Barclays Bank Ireland, Pekao Investment Banking and UniCredit Bank (Milan branch) will act as joint global coordinators and bookrunners, with Pekao Brokerage House serving as co-bookrunner and intermediary for the public offering.

Smyk operates in the children’s products market in Poland, where it held a 14.3% share in 2024, according to consultancy OC&C. The group also runs stores in Romania and Ukraine and plans further expansion across Central and Eastern Europe, starting with new brick-and-mortar openings followed by online stores. At the end of June 2025, Smyk had 253 stores in Poland, 35 in Romania and 12 in Ukraine.

The company intends to open more than 35 new stores across Poland, Romania, the Czech Republic, Slovakia and Bulgaria between 2025 and 2026.

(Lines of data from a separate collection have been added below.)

(** ** The properties *)

(** C30. The page allocator is a pool of pages.  After [buddy_init] and any
    sequence of zones added, requests and releases of what was handed out: the
    ranges handed out are pairwise disjoint; [nr_free_pages] is the number of
    pages that are in a zone and in nobody's hands; a request of 1 to 1024
    pages returns, and the pages it answers were available; a holder can always
    give its pages back (no assertion of the release path fails). *)
Theorem page_pool_correct s H :
  pool_reachable s H →
  disjoint_ranges H ∧
  (∃ F : gset Z, (∀ q, q ∈ F ↔ page_available s H q) ∧ nr_free_pages s = Ok (Z.of_nat (size F), s)) ∧
  (∀ n, 0 < n ≤ 1024 → ∃ r s', alloc_pages n s = Ok (r, s') ∧
     match r with Some p => ∀ q, in_range q (p, n) → page_available s H q | None => s' = s end) ∧
  (∀ p n, (p, n) ∈ H → ∃ s', free_pages p n s = Ok (tt, s')).
Proof.
  intros Hr. destruct (pool_reachable_inv s H Hr) as [B Hinv]. split; [apply Hinv|]. split; [|split].
  - destruct (nr_free_pages_ok s B (pi_inv _ _ _ Hinv)) as (F & HF & E). exists F. split; [|done].
    intros q. by rewrite HF, (pi_all _ _ _ Hinv).
  - intros n Hn. destruct (pool_alloc s B H n Hinv Hn) as [(p & s' & B' & E & _ & _ & Hp)|[E _]].
    + by exists (Some p), s'.
    + by exists None, s.
  - intros p n (H1 & H2 & ->)%list_elem_of_split. destruct (pool_free _ _ _ _ _ _ Hinv) as (s' & ? & E & _).
    by exists s'.
Qed.

(** C31. A request fails only for want of room: if [alloc_pages] answers
    [NULL] then in no zone is there an aligned run of available pages of the
    order of the request (coalescing leaves no two free buddies apart). *)
Theorem alloc_pages_complete s H n s' :
  pool_reachable s H → 0 < n ≤ 1024 → alloc_pages n s = Ok (None, s') →
  ∃ k, 0 ≤ k ∧ n ≤ 2 ^ k ∧ (k = 0 ∨ 2 ^ (k - 1) < n) ∧
    ∀ z zb p, mem_base s !! z = Some zb → (p - zb) mod 2 ^ k = 0 →
      ¬ ∀ q, in_range q (p, 2 ^ k) → page_available s H q ∧ zone_of s q = Some z.
Proof.
  intros Hr Hn E. destruct (pool_reachable_inv s H Hr) as [B Hinv].
  destruct (pool_alloc s B H n Hinv Hn) as [(? & ? & ? & ? & _)|[_ (k & Hk & Hle & Hlow & Hno)]]; [congruence|].
  exists k. split; [lia|]. split; [done|]. split; [done|]. intros z zb p Hb Hal Hrun.
  destruct (coalesced s B z zb (Z.to_nat k) p) as (p' & k' & HB & Hk' & _); try rewrite Z2Nat.id by lia; try done.
  - apply Hinv.
  - lia.
  - intros q Hq. destruct (Hrun q Hq) as [Ha Hz]. split; [by apply (pi_all _ _ _ Hinv)|done].
  - pose proof (Hno _ _ HB). lia.
Qed.

(** The sizes [alloc_pages] accepts: a request of no page or of more
    than 1024 pages panics, in [buddy_alloc_pages] or [getorder], whatever the
    state; it is not answered with [NULL]. *)
Theorem alloc_pages_panics n s : n ≤ 0 ∨ 1024 < n → alloc_pages n s = Err Panic.
Proof.
  intros Hn. unfold alloc_pages, buddy_alloc_pages.
  unfold mbind at 1, M_bind at 1. destruct (Z.ltb_spec 0 n) as [Hp|Hp].
  2:{ by rewrite (bind_err (assert false) _ s Panic) by done. }
  rewrite (bind_ok (assert true) _ s tt s) by done. pose proof (getorder_ok n s) as Hg.
  rewrite (proj2 (Z.leb_gt n 1024)) in Hg by lia. by rewrite (bind_err _ _ _ _ Hg).
Qed.

(** The counter [used_pages] drifts: [buddy_alloc_pages] gives the tail
    of the block back through [free_pages], which subtracts it from the
    counter although it was never added.  A request of [n] pages served from a
    block of [2^k] changes the counter by [n - (2^k - n)], not by [n]. *)
Theorem used_pages_drift s H n p s' :
  pool_reachable s H → 0 < n ≤ 1024 → alloc_pages n s = Ok (Some p, s') →
  ∃ k, 0 ≤ k ≤ MAX_ORDER ∧ n ≤ 2 ^ k ∧ (k = 0 ∨ 2 ^ (k - 1) < n) ∧
    used_pages s' = u32 (used_pages s + n - (2 ^ k - n)).
Proof.
  intros Hr Hn E. destruct (pool_reachable_inv s H Hr) as [B Hinv].
  destruct (alloc_pages_ok s B n (pi_inv _ _ _ Hinv) Hn) as (k & Hk & Hle & Hlow & [(p' & s1 & B' & s2 & z & zb & E' & _ & _ & _ & Es)|[E' _]]);
    [|congruence].
  exists k. split; [done|]. split; [done|]. split; [done|]. assert (s' = s1) as -> by congruence. rewrite Es. simpl.
  unfold u32. rewrite Z.add_mod_idemp_l by done. f_equal. lia.
Qed.

(** ** A machine of 16 pages *)

Definition reserved_page : Page := mk_page 0 1 0 0.
Definition boot_state (n : Z) : pmm :=
  mk_pmm (list_to_map ((λ q, (q, reserved_page)) <$> seqZ 0 n)) n ∅ ∅ ∅ 0 0.

Lemma boot_lookup n q v : pages (boot_state n) !! q = Some v ↔ v = reserved_page ∧ 0 ≤ q < n.
Proof.
  simpl. rewrite <-elem_of_list_to_map.
  - rewrite list_elem_of_fmap. setoid_rewrite elem_of_seqZ. split.
    + intros (x & [= -> ->] & ?). split; [done|lia].
    + intros [-> ?]. exists q. split; [done|lia].
  - rewrite <-list_fmap_compose. apply (NoDup_fmap_2_strong _ (seqZ 0 n)); [|apply NoDup_seqZ].
    by intros x y _ _ [= H].
Qed.

Lemma boot_unbooted n : n ≤ 2 ^ 20 → unbooted (boot_state n).
Proof.
  intros Hn. constructor; try done.
  - intros q. split.
    + intros [v Hv]. by apply boot_lookup in Hv as [_ ?].
    + intros Hq. exists reserved_page. by apply boot_lookup.
  - intros q v Hv. by apply boot_lookup in Hv as [-> _].
Qed.

Definition machine0 : pmm := run_state (buddy_init_memmap 1 13) (run_state buddy_init (boot_state 16)).
Definition machine1 : pmm := run_state (alloc_pages 3) machine0.
Definition machine2 : pmm := run_state (alloc_pages 1) machine1.
Definition machine3 : pmm := run_state (free_pages 9 3) machine2.

Lemma machine_reachable :
  pool_reachable machine0 [] ∧ pool_reachable machine1 [(9, 3)] ∧ pool_reachable machine2 [(12, 1); (9, 3)] ∧
  pool_reachable machine3 [(12, 1)].
Proof.
  assert (H0 : pool_reachable machine0 []).
  { exists (boot_state 16), (run_state buddy_init (boot_state 16)). split; [by apply boot_unbooted|].
    split; [by_run|]. eapply rtc_l; [|apply rtc_refl]. apply (step_memmap _ _ _ 1 13); try lia.
    - by vm_compute.
    - intros q Hq. exists reserved_page. split; [|done].
      apply (proj2 (boot_lookup 16 q reserved_page)). split; [done|lia].
    - by_run. }
  assert (Hstep : ∀ s H s' H', pool_reachable s H → pool_step (s, H) (s', H') → pool_reachable s' H').
  { intros s H s' H' (s0 & s1 & Hub & E & Hrtc) Hs. exists s0, s1. split; [done|]. split; [done|].
    by eapply rtc_r. }
  assert (H1 : pool_reachable machine1 [(9, 3)]).
  { apply (Hstep _ _ _ _ H0). apply step_alloc; [lia|by_run]. }
  assert (H2 : pool_reachable machine2 [(12, 1); (9, 3)]).
  { apply (Hstep _ _ _ _ H1). apply step_alloc; [lia|by_run]. }
  assert (H3 : pool_reachable machine3 [(12, 1)]).
  { apply (Hstep _ _ _ _ H2). apply (step_free _ _ [(12, 1)] []). by_run. }
  done.
Qed.

Lemma page_pool_correct_witness :
  pool_reachable machine2 [(12, 1); (9, 3)] ∧ disjoint_ranges [(12, 1); (9, 3)] ∧
  nr_free_pages machine2 = Ok (9, machine2) ∧ ∃ s', free_pages 9 3 machine2 = Ok (tt, s').
Proof.
  destruct machine_reachable as (_ & _ & H & _). split; [exact H|].
  destruct (page_pool_correct _ _ H) as (Hd & _ & _ & Hf). split; [exact Hd|]. split; [by vm_compute|].
  apply Hf. by right; left.
Defined.

Lemma alloc_pages_complete_witness :
  alloc_pages 10 machine2 = Ok (None, machine2) ∧
  ∃ k, 0 ≤ k ∧ 10 ≤ 2 ^ k ∧ (k = 0 ∨ 2 ^ (k - 1) < 10) ∧
    ∀ z zb p, mem_base machine2 !! z = Some zb → (p - zb) mod 2 ^ k = 0 →
      ¬ ∀ q, in_range q (p, 2 ^ k) → page_available machine2 [(12, 1); (9, 3)] q ∧ zone_of machine2 q = Some z.
Proof.
  assert (E : alloc_pages 10 machine2 = Ok (None, machine2)) by by vm_compute.
  split; [exact E|]. destruct machine_reachable as (_ & _ & H & _).
  apply (alloc_pages_complete machine2 [(12, 1); (9, 3)] 10 machine2 H); [lia|exact E].
Defined.

Lemma alloc_pages_panics_witness : alloc_pages 1025 machine0 = Err Panic.
Proof. apply alloc_pages_panics. lia. Defined.

(** After the two requests and one release, a page is in use and the
    counter says none. *)
Lemma used_pages_drift_witness :
  alloc_pages 3 machine0 = Ok (Some 9, machine1) ∧
  (∃ k, 0 ≤ k ≤ MAX_ORDER ∧ 3 ≤ 2 ^ k ∧ (k = 0 ∨ 2 ^ (k - 1) < 3) ∧
    used_pages machine1 = u32 (used_pages machine0 + 3 - (2 ^ k - 3))) ∧
  pool_reachable machine3 [(12, 1)] ∧ used_pages machine3 = 0.
Proof.
  assert (E : alloc_pages 3 machine0 = Ok (Some 9, machine1)) by by_run.
  split; [exact E|]. destruct machine_reachable as (H & _ & _ & H3). split; [|split; [exact H3|by vm_compute]].
  apply (used_pages_drift machine0 [] 3 9 machine1 H); [lia|exact E].
Defined.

In 2024 Smyk’s revenue reached PLN2.25bn, up 6% year on year, while operating profit rose 91% to PLN118.9mn. Adjusted EBITDA grew 18% to PLN301.7mn. In the first half of 2025, the company recorded PLN985.1mn in revenue, up 0.5% y/y, and a PLN15mn operating profit compared with a PLN12.3mn loss a year earlier. Adjusted EBITDA for the period rose 26.9% to PLN105.3mn.

Smyk forecasts annual capital expenditure of around PLN60mn and plans to recommend a dividend payout of 30-50% of net profit starting from 2027, based on 2026 earnings. “The dividend payout may be increased in years of exceptionally strong financial performance,” the company said.